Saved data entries
(* ===== verification/TaskSessionProps.v ===== *)
(** * The ledger of a session

    What the search for the owner of a session proves, and how the operations change the
    ledger. *)
From S2P Require Import Prelude GoErrors GoTime GoText TaskTypes Encoding GoPath GoTimestamp TaskLifetime LifetimeClosure ControlDir ControlLifetimeProps.
From S2P Require Import TaskConfiguration TaskRecords TaskReducer SchedRequest TaskRecordsJson TaskDir TaskDirOps TaskPublication TaskDirProps.
From S2P Require Import InteractionJournalProps TaskLaunchProps TaskSession.
From Stdlib Require Import Ascii.
#[local] Open Scope Z_scope.
#[local] Open Scope tx_scope.

(** ** Names *)
Lemma stripPrefix_split p l rest : stripPrefix p l = Some rest -> l = p ++ rest.
Proof.
  revert l. induction p as [|c p IH]; intros l; cbn; [by intros [= ->]|]. destruct l as [|x l]; [done|].
  case_bool_decide; [|done]. intros H1%IH. by subst.
Qed.

Lemma suffix_trim name suffix : HasSuffix name suffix = true -> name = str (bytes (trimSuffix name suffix) ++ bytes suffix).
Proof.
  unfold HasSuffix, trimSuffix. destruct (stripPrefix _ _) as [rest|] eqn:E; [|done]. intros _. apply stripPrefix_split in E.
  apply (f_equal (@rev ascii)) in E. rewrite rev_app_distr, !rev_involutive in E.
  rewrite bytes_str, E, length_app, Nat.add_sub, take_app_length, <- E. symmetry. apply str_bytes.
Qed.

Lemma claimName_inj a b : claimName a = claimName b -> a = b.
Proof. intros H%(f_equal (fun s => trimSuffix s claimSuffix)). unfold claimName in H. by rewrite !trimSuffix_app in H. Qed.

Lemma claim_not_release a b : claimName a <> releaseName b.
Proof.
  intros H%(f_equal (fun s => rev (bytes s))). unfold claimName, releaseName in H. rewrite !bytes_str, !rev_app_distr in H. done.
Qed.

Lemma releaseName_inj a b : releaseName a = releaseName b -> a = b.
Proof. intros H%(f_equal (fun s => trimSuffix s releaseSuffix)). unfold releaseName in H. by rewrite !trimSuffix_app in H. Qed.

(** The files of the ledger. *)
Definition isLedger (name : string) : bool := HasSuffix name claimSuffix || HasSuffix name releaseSuffix.

Lemma claim_ledger id : isLedger (claimName id) = true.
Proof. unfold isLedger, claimName. by rewrite HasSuffix_app. Qed.
Lemma release_ledger id : isLedger (releaseName id) = true.
Proof. unfold isLedger, releaseName. by rewrite HasSuffix_app, orb_true_r. Qed.

(** ** Exclusive ledgers *)
Definition unreleased (fs : gmap string string) (id : string) : Prop :=
  is_Some (fs !! claimName id) /\ fs !! releaseName id = None.
Definition exclusive (fs : gmap string string) : Prop := forall a b, unreleased fs a -> unreleased fs b -> a = b.

(** A ledger that keeps its records and stays exclusive. *)
Definition evolves (fs fs' : gmap string string) : Prop :=
  (forall name data, isLedger name = true -> fs !! name = Some data -> fs' !! name = Some data) /\ (exclusive fs -> exclusive fs').

#[export] Instance evolves_preorder : PreOrder evolves.
Proof. split; [by split|]. intros a b c [H1 H2] [H3 H4]. split; [|auto]. intros name data Hn Hd. by apply H3, H1. Qed.

(** Outside the ledger anything may change. *)
Lemma evolves_sameLedger fs fs' : (forall name, isLedger name = true -> fs' !! name = fs !! name) -> evolves fs fs'.
Proof.
  intros H. split; [intros name data Hn Hd; by rewrite H|]. intros HE a b. unfold unreleased.
  rewrite !H by (apply claim_ledger || apply release_ledger). apply HE.
Qed.

Lemma evolves_release fs id data : fs !! releaseName id = None -> evolves fs (<[releaseName id := data]> fs).
Proof.
  intros Hn. split.
  - intros name d _ Hd. rewrite lookup_insert_ne; [done|]. intros <-. congruence.
  - intros HE. assert (forall a, unreleased (<[releaseName id := data]> fs) a -> unreleased fs a) as Hs.
    { intros a [H1 H2]. rewrite lookup_insert_ne in H1 by (intros H; symmetry in H; by apply claim_not_release in H). split; [done|].
      destruct (decide (releaseName id = releaseName a)) as [E|E]; [by rewrite E, lookup_insert_eq in H2|by rewrite lookup_insert_ne in H2]. }
    intros a b Ha%Hs Hb%Hs. by apply HE.
Qed.

Lemma evolves_claim fs id data : fs !! claimName id = None -> (forall a, ~ unreleased fs a) -> evolves fs (<[claimName id := data]> fs).
Proof.
  intros Hn Hno. split.
  - intros name d _ Hd. rewrite lookup_insert_ne; [done|]. intros <-. congruence.
  - intros _. assert (forall a, unreleased (<[claimName id := data]> fs) a -> a = id) as Hs.
    { intros a [H1 H2]. destruct (decide (a = id)) as [->|Hne]; [done|]. destruct (Hno a). rewrite lookup_insert_ne in H1, H2.
      - by split.
      - by apply claim_not_release.
      - intros H%claimName_inj. done. }
    intros a b Ha%Hs Hb%Hs. congruence.
Qed.

(** A call after which the ledger evolved. *)
Definition evolving {A} (m : Tx A) : Prop := forall d, evolves (files d) (files (m d).2).

Lemma evolving_readonly {A} (m : Tx A) : readonly m -> evolving m.
Proof. intros H d. by rewrite H. Qed.
Lemma evolving_bind {A B} (m : Tx A) (f : A -> Tx B) : evolving m -> (forall a, evolving (f a)) -> evolving (txBind m f).
Proof.
  intros Hm Hf d. unfold txBind. specialize (Hm d). destruct (m d) as [[a|e] d1]; cbn in *; [|done]. etransitivity; [exact Hm|apply Hf].
Qed.
(** The continuation of a reader knows what the reader found. *)
Lemma evolving_after {A B} (m : Tx A) (f : A -> Tx B) : readonly m ->
  (forall d a d1, m d = (Ok a, d1) -> evolves (files d1) (files (f a d1).2)) -> evolving (txBind m f).
Proof.
  intros Hm Hf d. unfold txBind. pose proof (Hm d) as H. destruct (m d) as [[a|e] d1] eqn:E; cbn in *; [|by rewrite H].
  rewrite <- H. by eapply Hf.
Qed.
Lemma evolving_try {A} (m : Tx A) : evolving m -> evolving (txTry m).
Proof. intros H d. unfold txTry. specialize (H d). by destruct (m d). Qed.
Lemma evolving_join {A} (m : Tx A) c : evolving m -> readonly c -> evolving (txJoin m c).
Proof.
  intros Hm Hc. unfold txJoin. apply evolving_bind; [by apply evolving_try|intros r]. apply evolving_readonly. auto 10 with tx.
Qed.

(** A record is written only where there is none. *)
Lemma stage_evolves name data d : (files d !! name = None -> evolves (files d) (<[name := data]> (files d))) ->
  evolves (files d) (files (stageReader name data d).2).
Proof.
  intros H. destruct (stageReader name data d) as [r d'] eqn:E. apply stageReader_cases in E as (c & cl & err & _ & [[Hf _]|[Hn Hf]]); cbn;
    rewrite Hf; [done|auto].
Qed.
Lemma commit_evolves name j d : (forall data, files d !! name = None -> evolves (files d) (<[name := data]> (files d))) ->
  evolves (files d) (files (commitRecord name j d).2).
Proof.
  intros H. unfold commitRecord, txBind, txOf. destruct (marshalControlRecord j) as [data|e]; cbn; [|done].
  unfold stageRecord, txBind. pose proof (stage_evolves name data d (H data)) as HS. destruct (stageReader name data d) as [[[[c cl] err]|e] d1]; cbn in *; [|done].
  unfold txErrors. destruct (errors_Join _); done.
Qed.

Section session.
Context (D : SessionDecoders) (RootID TaskID : string).

(** Other directories' proofs do not touch the ledger. *)
Definition detached (u : sessionSituation) : Prop :=
  (forall owner digest, readonly (sn_proof u owner digest)) /\ (forall digest, readonly (sn_handoff u digest)).

Section calls.
Context (u : sessionSituation) (Hu : detached u).

Lemma readonly_proof owner digest : readonly (sn_proof u owner digest).
Proof. apply Hu. Qed.
Lemma readonly_handoff digest : readonly (sn_handoff u digest).
Proof. apply Hu. Qed.
#[local] Hint Resolve readonly_proof readonly_handoff : tx.

Lemma readonly_readClaim id provider conversation : readonly (readClaim D RootID id provider conversation).
Proof. unfold readClaim. auto 20 with tx. Qed.
Lemma readonly_readRelease claim : readonly (readRelease D u claim).
Proof. unfold readRelease. auto 20 with tx. Qed.
#[local] Hint Resolve readonly_readClaim readonly_readRelease : tx.
Lemma readonly_releaseNames provider conversation entries : readonly (validateReleaseNames D RootID provider conversation entries).
Proof. induction entries as [|n l IH]; cbn [validateReleaseNames]; auto 20 with tx. Qed.
Lemma readonly_claimOwner provider conversation id owner : readonly (claimOwner D RootID u provider conversation id owner).
Proof. unfold claimOwner. auto 20 with tx. Qed.
#[local] Hint Resolve readonly_releaseNames readonly_claimOwner : tx.
Lemma readonly_activeOwner provider conversation entries owner : readonly (activeOwner D RootID u provider conversation entries owner).
Proof. revert owner. induction entries as [|n l IH]; intros owner; cbn [activeOwner]; auto 20 with tx. Qed.
Lemma readonly_entries_ledger : readonly ledgerEntries.
Proof. unfold ledgerEntries. do 2 (apply readonly_bind; [auto with tx|intros _]). done. Qed.
#[local] Hint Resolve readonly_activeOwner readonly_entries_ledger : tx.
Lemma readonly_owner provider conversation : readonly (activeSessionOwner D RootID u provider conversation).
Proof. unfold activeSessionOwner. auto 20 with tx. Qed.

(** ** Reading the ledger *)
Lemma readClaim_Ok id provider conversation d claim d' : readClaim D RootID id provider conversation d = (Ok claim, d') ->
  files d' = files d /\ is_Some (files d !! claimName id) /\ sc_TaskID claim = id /\ id <> ""%string.
Proof.
  intros H. split; [eapply readonly_files; [|exact H]; auto with tx|]. unfold readClaim in H.
  apply txBind_Ok in H as (c & d1 & [_ (data & Hd & _)]%readRecord_Ok & H). apply txBind_Ok in H as ([] & d2 & [HV ->]%txOf_Ok & H).
  apply txBind_Ok in H as ([] & d3 & (Hm & _ & _)%txFail_Ok & [= -> _]).
  rewrite !orb_false_iff, !negb_false_iff in Hm. destruct Hm as [[[Hm%eqs_true _] _] _]. split; [eauto|]. split; [done|].
  unfold ValidateSessionClaimRecord, schemaAndIdentity in HV. apply bind_Ok in HV as ([] & HV & _). apply bind_Ok in HV as ([] & _ & HV).
  apply bind_Ok in HV as ([] & _ & HV). unfold ValidateTaskID in HV. apply fail_if_Ok, negb_false_iff in HV. intros ->. by rewrite Hm in HV.
Qed.

Lemma readRelease_Ok claim d r d' : readRelease D u claim d = (Ok r, d') -> is_Some (files d !! releaseName (sc_TaskID claim)).
Proof. unfold readRelease. intros (r0 & d1 & [_ (data & Hd & _)]%readRecord_Ok & _)%txBind_Ok. eauto. Qed.

(** ** The owner *)
(** One claim of the search: it is released, or it becomes the only owner. *)
Lemma claimOwner_Ok provider conversation id owner d o d' : claimOwner D RootID u provider conversation id owner d = (Ok o, d') ->
  files d' = files d /\ is_Some (files d !! claimName id) /\ id <> ""%string /\
  (o = owner /\ is_Some (files d !! releaseName id) \/
   o = id /\ owner = ""%string /\ exists claim d1 d2 e, sc_TaskID claim = id /\ files d1 = files d /\ readRelease D u claim d1 = (Err e, d2) /\
     errors_Is e fs_ErrNotExist = true).
Proof.
  intros H. split; [eapply readonly_files; [|exact H]; auto with tx|]. unfold claimOwner in H.
  apply txBind_Ok in H as (claim & d1 & (Hf & Hc & Hid & Hne)%readClaim_Ok & H). split; [done|]. split; [done|].
  apply txBind_Ok in H as (r & d2 & (r' & Hr & [= ->])%txTry_eq & H). destruct r' as [rel|e].
  - injection H as <- <-. left. split; [done|]. apply readRelease_Ok in Hr. by rewrite <- Hf, <- Hid.
  - apply txBind_Ok in H as ([] & d3 & (He & -> & _)%txFail_Ok & H). apply txBind_Ok in H as ([] & d4 & (Ho & -> & _)%txFail_Ok & [= <- <-]).
    apply negb_false_iff in He, Ho. apply eqs_true in Ho. right. split; [done|]. split; [done|]. by exists claim, d1, d2, e.
Qed.

Lemma activeOwner_Ok provider conversation entries owner d o d' :
  activeOwner D RootID u provider conversation entries owner d = (Ok o, d') ->
  (owner <> ""%string -> o = owner) /\
  (forall id, claimName id ∈ entries -> is_Some (files d !! claimName id) /\ id <> ""%string /\ (is_Some (files d !! releaseName id) \/ o = id)) /\
  (o = owner \/ claimName o ∈ entries /\ exists claim d1 d2 e, sc_TaskID claim = o /\ files d1 = files d /\
     readRelease D u claim d1 = (Err e, d2) /\ errors_Is e fs_ErrNotExist = true).
Proof.
  revert owner d. induction entries as [|name entries IH]; intros owner d; cbn [activeOwner].
  { intros [= <- <-]. split; [done|]. split; [by intros id ?%not_elem_of_nil|by left]. }
  intros (owner1 & d1 & H1 & H)%txBind_Ok. specialize (IH _ _ H) as (IH1 & IH2 & IH3).
  destruct (HasSuffix name claimSuffix) eqn:Es.
  - apply suffix_trim in Es. set (id := trimSuffix name claimSuffix) in *. change (name = claimName id) in Es.
    apply claimOwner_Ok in H1 as (Hf & Hc & Hne & Hcase). rewrite Hf in IH2, IH3. split_and!.
    + intros Ho. destruct Hcase as [[-> _]|(_ & ? & _)]; [by apply IH1|done].
    + intros i [Hi|Hi]%elem_of_cons; [|by apply IH2]. rewrite Es in Hi. apply claimName_inj in Hi as ->. split; [done|]. split; [done|].
      destruct Hcase as [[_ ?]|(-> & _)]; [by left|right]. by apply IH1.
    + destruct IH3 as [->|[Hin HE]]; [|right; split; [by apply elem_of_cons; right|done]].
      destruct Hcase as [[-> _]|(-> & _ & HE)]; [by left|right]. split; [apply elem_of_cons; by left|done].
  - injection H1 as <- <-. split_and!; [done| |].
    + intros i [Hi|Hi]%elem_of_cons; [|by apply IH2]. rewrite <- Hi in Es. unfold claimName in Es. by rewrite HasSuffix_app in Es.
    + destruct IH3 as [->|[Hin HE]]; [by left|right]. split; [by apply elem_of_cons; right|done].
Qed.

Lemma owner_Ok provider conversation d o d' : activeSessionOwner D RootID u provider conversation d = (Ok o, d') ->
  files d' = files d /\ (forall id, unreleased (files d) id -> o = id /\ id <> ""%string) /\
  (o = ""%string \/ is_Some (files d !! claimName o) /\ exists claim d1 d2 e, sc_TaskID claim = o /\ files d1 = files d /\
     readRelease D u claim d1 = (Err e, d2) /\ errors_Is e fs_ErrNotExist = true).
Proof.
  intros H. split; [eapply readonly_files; [apply readonly_owner|exact H]|]. unfold activeSessionOwner in H.
  apply txBind_Ok in H as (entries & d1 & H1 & H). apply txBind_Ok in H as ([] & d2 & H2%readonly_files & H); [|auto with tx].
  pose proof H1 as Hf1. apply readonly_files in Hf1; [|auto with tx].
  assert (entries = map fst (map_to_list (files d))) as ->.
  { unfold ledgerEntries in H1. apply txBind_Ok in H1 as ([] & d3 & H3%readonly_files & H1); [|auto with tx].
    apply txBind_Ok in H1 as ([] & d4 & H4%readonly_files & [= <- _]); [|auto with tx]. by rewrite H4, H3. }
  assert (forall name, is_Some (files d !! name) -> name ∈ map fst (map_to_list (files d))) as Hin.
  { intros name [data Hd]. apply list_elem_of_fmap. exists (name, data). split; [done|]. by apply elem_of_map_to_list. }
  apply activeOwner_Ok in H as (_ & Ha & Hb). rewrite H2, Hf1 in Ha, Hb. split.
  - intros id [Hc Hr]. destruct (Ha id (Hin _ Hc)) as (_ & Hne & [Hx|Hx]); [rewrite Hr in Hx; by destruct Hx|done].
  - destruct Hb as [->|[Ho HE]]; [by left|right]. split; [by apply Ha|done].
Qed.
End calls.
End session.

WORK ORDER:
Please copy out each line of the data in which the word "exists" occurs.

WRITTEN ANSWER:
   o = id /\ owner = ""%string /\ exists claim d1 d2 e, sc_TaskID claim = id /\ files d1 = files d /\ readRelease D u claim d1 = (Err e, d2) /\
    apply negb_false_iff in He, Ho. apply eqs_true in Ho. right. split; [done|]. split; [done|]. by exists claim, d1, d2, e.
  (o = owner \/ claimName o ∈ entries /\ exists claim d1 d2 e, sc_TaskID claim = o /\ files d1 = files d /\
  (o = ""%string \/ is_Some (files d !! claimName o) /\ exists claim d1 d2 e, sc_TaskID claim = o /\ files d1 = files d /\
  { intros name [data Hd]. apply list_elem_of_fmap. exists (name, data). split; [done|]. by apply elem_of_map_to_list. }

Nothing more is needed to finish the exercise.